[Data entries]

(** C9, the code fails the claim.  The best streak that is written at an
    update is the larger of the new streak and the best streak read from
    the line at that time, but the two consequences do not hold.
    - A habit with a streak of 8 is completed on a day that continues it:
      streak 9 and best streak 9 are written.  The first completion of the
      next day updates nothing and writes the line without its streak
      annotations; the second one is an update and writes streak 1, best
      streak 1.  The best streak has gone from 9 to 1.
    - A line carries [[Max-Streak::5]], which [parseTask] reads and the
      removal of the old properties, case-sensitive, leaves in place: the
      update appends [[streak::6] [max-streak::6]] after it, and the line
      read back has a current streak of 6 above a best streak of 5. *)
Theorem best_streak_is_not_kept :
  let day1 := {| today := u "2025-06-07"; yesterday := u "2025-06-06" |} in
  let day2 := {| today := u "2025-06-08"; yesterday := u "2025-06-07" |} in
  let path := u "habits.md" in
  let k0 := u "- [ ] Meditate [habit::daily] [last-done::2025-06-07] [streak::8] [max-streak::8] [last-streak-date::2025-06-06]" in
  let k1 := u "- [ ] Meditate [habit::daily] [last-done::2025-06-07] [streak::9] [max-streak::9] [last-streak-date::2025-06-07]" in
  let k2 := u "- [ ] Meditate [habit::daily] [last-done::2025-06-08]" in
  let k3 := u "- [ ] Meditate [habit::daily] [last-done::2025-06-08] [streak::1] [max-streak::1] [last-streak-date::2025-06-08]" in
  let m0 := u "- [ ] Stretch [habit::daily] [Max-Streak::5] [last-done::2025-06-08] [streak::5] [last-streak-date::2025-06-07]" in
  let m1 := u "- [ ] Stretch [habit::daily] [Max-Streak::5] [last-done::2025-06-08] [streak::6] [max-streak::6] [last-streak-date::2025-06-08]" in
  (_markHabitTaskDoneWithDate true day1 (fun _ => Some k0) path 1 k0
     = Written k1 (HabitStreak 9) /\
   option_map maxStreak (parseTask k1 path 1) = Some (Some 9) /\
   _markHabitTaskDoneWithDate true day2 (fun _ => Some k1) path 1 k1
     = Written k2 HabitCompleteToday /\
   option_map maxStreak (parseTask k2 path 1) = Some None /\
   _markHabitTaskDoneWithDate true day2 (fun _ => Some k2) path 1 k2
     = Written k3 (HabitStreak 1) /\
   option_map maxStreak (parseTask k3 path 1) = Some (Some 1)) /\
  (option_map maxStreak (parseTask m0 path 1) = Some (Some 5) /\
   _markHabitTaskDoneWithDate true day2 (fun _ => Some m0) path 1 m0
     = Written m1 (HabitStreak 6) /\
   option_map currentStreak (parseTask m1 path 1) = Some (Some 6) /\
   option_map maxStreak (parseTask m1 path 1) = Some (Some 5)).
Proof. vm_compute. repeat split. Qed.

(** * Further properties *)

(** ** Counter mutations as arithmetic on the line *)

Lemma success_unsigned_rewritten_text (ln pre cap post : str) (n : Z) :
  search re_success_signed ln = Some (pre, cap, post) -> 0 <= n ->
  counter_text (pre ++ success_token n ++ post) = Some (show n).
Proof.
  intros Hs Hn0. apply search_Some_iff in Hs as (t & -> & Ht & Hn).
  unfold counter_text, success_token.
  destruct (success_signed_token _ _ _ Ht) as (body & -> & Hb).
  rewrite <- !app_assoc.
  change (u "[success::" ++ show n ++ u "]" ++ post)
    with (chr_lbracket :: (u "success::" ++ show n ++ u "]" ++ post)).
  rewrite (search_replace re_success_signed success_signed_token success_signed_ext
             pre _ _ (show n) post Hn); [reflexivity|].
  apply (written_success_token n post Hn0).
Qed.

Lemma trailing_unsigned_rewritten_text (ln pre cap r : str) (n : Z) :
  search re_success_signed ln = None ->
  search re_trailing_signed ln = Some (pre, cap, r) -> 0 <= n ->
  counter_text (pre ++ success_token n ++ []) = Some (show n).
Proof.
  intros Hs Ht Hn. unfold counter_text.
  apply search_Some_iff in Ht as (t & -> & Ht & _).
  apply re_trailing_signed_iff in Ht as (-> & ws & -> & _ & _).
  change (success_token n ++ [])
    with (chr_lbracket :: (u "success::" ++ show n ++ u "]") ++ []).
  rewrite (search_none_replace re_success_signed success_signed_token
             success_signed_ext pre _ _ (show n) [] Hs); [reflexivity|].
  rewrite app_nil_r. rewrite <- (app_nil_r (u "]")).
  apply (written_success_token n [] Hn).
Qed.

Lemma appended_token_text (ln : str) (n : Z) :
  search re_success_signed ln = None -> 0 <= n ->
  counter_text (trimEnd ln ++ chr_space :: success_token n) = Some (show n).
Proof.
  intros Hs Hn. unfold counter_text.
  rewrite (search_none_append re_success_signed success_signed_token
             success_signed_ext ln (success_token n) (show n) Hs); [reflexivity|].
  unfold success_token.
  rewrite <- (app_nil_r (u "]")). apply written_success_token. exact Hn.
Qed.

Lemma counter_text_none (ln : str) :
  counter_text ln = None ->
  search re_success_signed ln = None /\
  test re_success_unsigned ln = false /\ test re_trailing_unsigned ln = false.
Proof.
  unfold counter_text, test.
  destruct (search re_success_signed ln) as [[[? ?] ?]|] eqn:Es; [discriminate|].
  destruct (search re_trailing_signed ln) as [[[? ?] ?]|] eqn:Et; [discriminate|].
  intros _. split; [reflexivity|].
  rewrite (search_none_weaken re_success_signed re_success_unsigned ln
             success_signed_none_unsigned Es).
  rewrite (search_none_weaken re_trailing_signed re_trailing_unsigned ln
             trailing_signed_none_unsigned Et).
  auto.
Qed.

Section RewriteCounterText.

Variable f : Z -> Z.
Variable d : Z.

(** A counter written without a sign is rewritten to the text of [f] of its
    value. *)
Lemma rewrite_counter_unsigned_text (ln cap : str) :
  counter_text ln = Some cap -> digits cap -> 0 <= f (parseInt cap) ->
  counter_text (rewrite_counter f d ln) = Some (show (f (parseInt cap))).
Proof.
  unfold counter_text at 1. intros Hc Hd Hf.
  destruct (search re_success_signed ln) as [[[pre n] post]|] eqn:Es.
  - injection Hc as ->.
    destruct (success_unsigned_rewritten _ _ _ _ Es Hd) as [Hu _].
    unfold rewrite_counter, test, replace_first. rewrite Hu.
    apply (success_unsigned_rewritten_text ln pre cap post _ Es Hf).
  - destruct (search re_trailing_signed ln) as [[[pre n] r]|] eqn:Et; [|discriminate].
    injection Hc as ->.
    destruct (trailing_unsigned_rewritten _ _ _ _ Es Et Hd) as (Hu & Htu & _).
    unfold rewrite_counter, test, replace_first, capture. rewrite Hu, Htu.
    apply (trailing_unsigned_rewritten_text ln pre cap r _ Es Et Hf).
Qed.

- [Required work] From the records above, extract exactly and only the lines that begin at the line with "success_signed_ext ln (success_token" and stop after the line with "search re_success_signed ln = None /\".

- [Answer space]
             success_signed_ext ln (success_token n) (show n) Hs); [reflexivity|].
  unfold success_token.
  rewrite <- (app_nil_r (u "]")). apply written_success_token. exact Hn.
Qed.

Lemma counter_text_none (ln : str) :
  counter_text ln = None ->
  search re_success_signed ln = None /\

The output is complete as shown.